Rhizoxin is an antimitotic agent with anti-tumor activity. It is isolated from the fungus Rhizopus microsporus which causes rice seedling blight.

==Biosynthesis==

Rhizoxin is biosynthesised by Paraburkholderia rhizoxinica, a bacterial endosymbiont of the fungus Rhizopus microsporus. It is one of a large group of rhizoxin-like compounds produced by the bacteria. The bacterial endosymbiont can be grown independently in culture.
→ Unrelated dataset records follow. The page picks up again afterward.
(* ===== verification/HttpContext.v ===== *)
(** * HTTP request and its parser
      (ryan_network/http/http_request.h, http_context.h, http_context.cc)

    A pair of pointers into the buffer is the string between them.  The
    parser reads lines off the [Buffer] of module [Buffer]; its loop takes
    fuel, [None] meaning that the fuel ran out. *)

From S2P Require Import Prelude Buffer.

(** ** HttpRequest *)

(** src: ryan_network/http/http_request.h:10-10 HttpRequest::Method *)
Inductive Method := kInvalid | kGet | kPost | kHead | kPut | kDelete.
(** src: ryan_network/http/http_request.h:11-11 HttpRequest::Version *)
Inductive Version := kUnknown | kHttp10 | kHttp11.

#[export] Instance Method_eq_dec : EqDecision Method.
Proof. solve_decision. Defined.
#[export] Instance Version_eq_dec : EqDecision Version.
Proof. solve_decision. Defined.

(** src: ryan_network/http/http_request.h:117-122 HttpRequest *)
Record HttpRequest := mkRequest {
  method_ : Method;
  version_ : Version;
  path_ : bytes;
  query_ : bytes;
  receive_time_ : Z;
  headers_ : gmap bytes bytes
}.

(** src: ryan_network/http/http_request.h:13-13 HttpRequest::HttpRequest *)
Definition HttpRequest_new : HttpRequest := mkRequest kInvalid kUnknown [] [] 0 ∅.

(** src: ryan_network/http/http_request.h:15-15 HttpRequest::SetVersion *)
Definition SetVersion (r : HttpRequest) (v : Version) : HttpRequest :=
  mkRequest (method_ r) v (path_ r) (query_ r) (receive_time_ r) (headers_ r).

(** The returned pair is the result and the request after the call.
    src: ryan_network/http/http_request.h:19-36 HttpRequest::SetMethod *)
Definition SetMethod (r : HttpRequest) (m : bytes) : bool * HttpRequest :=
  let method :=
    if decide (m = lit "GET") then kGet
    else if decide (m = lit "POST") then kPost
    else if decide (m = lit "HEAD") then kHead
    else if decide (m = lit "PUT") then kPut
    else if decide (m = lit "DELETE") then kDelete
    else kInvalid in
  (bool_decide (method <> kInvalid),
   mkRequest method (version_ r) (path_ r) (query_ r) (receive_time_ r) (headers_ r)).

(** src: ryan_network/http/http_request.h:40-62 HttpRequest::MethodString *)
Definition MethodString (m : Method) : bytes :=
  match m with
  | kGet => lit "GET"
  | kPost => lit "POST"
  | kHead => lit "HEAD"
  | kPut => lit "PUT"
  | kDelete => lit "DELETE"
  | kInvalid => lit "UNKNOWN"
  end.

(** src: ryan_network/http/http_request.h:64-64 HttpRequest::SetPath *)
Definition SetPath (r : HttpRequest) (s : bytes) : HttpRequest :=
  mkRequest (method_ r) (version_ r) s (query_ r) (receive_time_ r) (headers_ r).
(** src: ryan_network/http/http_request.h:68-70 HttpRequest::SetQuery *)
Definition SetQuery (r : HttpRequest) (s : bytes) : HttpRequest :=
  mkRequest (method_ r) (version_ r) (path_ r) s (receive_time_ r) (headers_ r).
(** src: ryan_network/http/http_request.h:74-74 HttpRequest::SetReceiveTime *)
Definition SetReceiveTime (r : HttpRequest) (t : Z) : HttpRequest :=
  mkRequest (method_ r) (version_ r) (path_ r) (query_ r) t (headers_ r).

(** [isspace] of the C locale *)
Definition isspace (c : byte) : bool :=
  bool_decide (c = x20) || bool_decide (c = x09) || bool_decide (c = x0a)
  || bool_decide (c = x0b) || bool_decide (c = x0c) || bool_decide (c = x0d).

(** [while (colon < end && ::isspace( *colon)) ++colon;]
    src: ryan_network/http/http_request.h:82-84 HttpRequest::AddHeader *)
Fixpoint skip_spaces (s : bytes) : bytes :=
  match s with
  | c :: s' => if isspace c then skip_spaces s' else s
  | [] => []
  end.

(** [while (!value.empty() && ::isspace(value[value.size() - 1])) value.resize(...)];
    the fuel is the length of [value], which each turn decreases.
    src: ryan_network/http/http_request.h:87-89 HttpRequest::AddHeader *)
Fixpoint trim_end (fuel : nat) (value : bytes) : bytes :=
  match fuel, last value with
  | S fuel, Some c => if isspace c then trim_end fuel (removelast value) else value
  | _, _ => value
  end.

(** [line] is the range from [start] to [end], [colon] the offset of the
    colon.
    src: ryan_network/http/http_request.h:78-91 HttpRequest::AddHeader *)
Definition AddHeader (r : HttpRequest) (line : bytes) (colon : nat) : HttpRequest :=
  let field := take colon line in
  let value := skip_spaces (drop (S colon) line) in
  let value := trim_end (length value) value in
  mkRequest (method_ r) (version_ r) (path_ r) (query_ r) (receive_time_ r)
    (<[field := value]> (headers_ r)).

(** src: ryan_network/http/http_request.h:94-101 HttpRequest::GetHeader *)
Definition GetHeader (r : HttpRequest) (field : bytes) : bytes :=
  default [] (headers_ r !! field).

(** The pair is ([this], [rhs]) after the call.
    src: ryan_network/http/http_request.h:107-114 HttpRequest::swap *)
Definition swap (this rhs : HttpRequest) : HttpRequest * HttpRequest :=
  (mkRequest (method_ rhs) (version_ rhs) (path_ rhs) (query_ rhs) (receive_time_ rhs)
     (headers_ rhs),
   mkRequest (method_ this) (version_ this) (path_ this) (query_ this) (receive_time_ this)
     (headers_ this)).

(** ** HttpContext *)

(** src: ryan_network/http/http_context.h:11-16 HttpContext::HttpRequestParseState *)
Inductive HttpRequestParseState :=
  | kExpectRequestLine
  | kExpectHeaders
  | kExpectBody
  | kGotAll.

#[export] Instance HttpRequestParseState_eq_dec : EqDecision HttpRequestParseState.
Proof. solve_decision. Defined.

(** src: ryan_network/http/http_context.h:42-43 HttpContext *)
Record HttpContext := mkContext { state_ : HttpRequestParseState; request_ : HttpRequest }.

(** src: ryan_network/http/http_context.h:18-18 HttpContext::HttpContext *)
Definition HttpContext_new : HttpContext := mkContext kExpectRequestLine HttpRequest_new.

(** src: ryan_network/http/http_context.h:22-22 HttpContext::GotAll *)
Definition GotAll (c : HttpContext) : bool := bool_decide (state_ c = kGotAll).

(** src: ryan_network/http/http_context.h:25-33 HttpContext::Reset *)
Definition Reset (c : HttpContext) : HttpContext :=
  let dummy := HttpRequest_new in
  mkContext kExpectRequestLine (fst (swap (request_ c) dummy)).

(** [line] is the range from [begin] to [end]; the request is changed also
    when the result is [false].
    src: ryan_network/http/http_context.cc:6-43 HttpContext::ProcessRequestLine *)
Definition ProcessRequestLine (r : HttpRequest) (line : bytes) : bool * HttpRequest :=
  let space := std_find x20 line in
  if decide (space = length line) then (false, r) else
  let '(valid, r) := SetMethod r (take space line) in
  if negb valid then (false, r) else
  let start := drop (S space) line in
  let space := std_find x20 start in
  if decide (space = length start) then (false, r) else
  let target := take space start in
  let question := std_find x3f target in
  let r :=
    if decide (question = length target) then SetPath r target
    else SetQuery (SetPath r (take question target)) (drop question target) in
  let start := drop (S space) start in
  let succeed := Nat.eqb (length start) 8 && bool_decide (take 7 start = lit "HTTP/1.") in
  if succeed then
    match last start with
    | Some x31 => (true, SetVersion r kHttp11)
    | Some x30 => (true, SetVersion r kHttp10)
    | _ => (false, r)
    end
  else (false, r).

(** One turn of the loop: [ok], [hasMore], the context and the buffer
    after it.
    src: ryan_network/http/http_context.cc:50-96 HttpContext::ParseRequest *)
Definition ParseRequest_turn (ok : bool) (c : HttpContext) (buf : Buffer) (receiveTime : Z)
    : result (bool * bool * HttpContext * Buffer) :=
  match state_ c with
  | kExpectRequestLine =>
      crlf ← FindCRLF buf;
      match crlf with
      | Some crlf =>
          line ← read_bytes (buffer_ buf) (Peek buf) (crlf - Peek buf);
          let '(ok, r) := ProcessRequestLine (request_ c) line in
          if ok
          then Ok (ok, true, mkContext kExpectHeaders (SetReceiveTime r receiveTime),
                   RetrieveUntil buf (crlf + 2))
          else Ok (ok, false, mkContext (state_ c) r, buf)
      | None => Ok (ok, false, c, buf)
      end
  | kExpectHeaders =>
      crlf ← FindCRLF buf;
      match crlf with
      | Some crlf =>
          line ← read_bytes (buffer_ buf) (Peek buf) (crlf - Peek buf);
          let colon := std_find x3a line in
          if decide (colon = length line)
          then Ok (ok, false, mkContext kGotAll (request_ c), RetrieveUntil buf (crlf + 2))
          else Ok (ok, true, mkContext (state_ c) (AddHeader (request_ c) line colon),
                   RetrieveUntil buf (crlf + 2))
      | None => Ok (ok, false, c, buf)
      end
  | kExpectBody => Ok (ok, true, c, buf)
  | kGotAll => Ok (ok, true, c, buf)
  end.

(** src: ryan_network/http/http_context.cc:49-97 HttpContext::ParseRequest *)
Fixpoint ParseRequest_loop (fuel : nat) (ok : bool) (c : HttpContext) (buf : Buffer)
    (receiveTime : Z) : option (result (bool * HttpContext * Buffer)) :=
  match fuel with
  | O => None
  | S fuel =>
      match ParseRequest_turn ok c buf receiveTime with
      | Fault f => Some (Fault f)
      | Ok (ok, hasMore, c, buf) =>
          if hasMore then ParseRequest_loop fuel ok c buf receiveTime
          else Some (Ok (ok, c, buf))
      end
  end.

(** src: ryan_network/http/http_context.cc:46-98 HttpContext::ParseRequest *)
Definition ParseRequest (fuel : nat) (c : HttpContext) (buf : Buffer) (receiveTime : Z)
    : option (result (bool * HttpContext * Buffer)) :=
  ParseRequest_loop fuel false c buf receiveTime.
This may allow easy harvesting of rhizoxin and the related compounds avoiding total chemical synthesis, although total chemical synthesis is possible.

==Cytotoxic function==

Rhizoxin binds beta tubulin in eukaryotic cells disrupting microtubule formation. This, in turn, prevents formation of the mitotic spindle inhibiting cell division. Additionally rhizoxin can depolymerise assembled microtubules. The function of rhizoxin is similar to Vinca alkaloids.

Rhizoxin has undergone clinical trials as an anti-cancer drug although it did not reach later stages of clinical trials due to low activity in vivo. Related compounds to rhizoxin have improved biological activity (E.G Mertansine) .

==Structure==

Rhizoxin is a 16-membered lactone ring connected to an oxazole ring by a long unsaturated chain.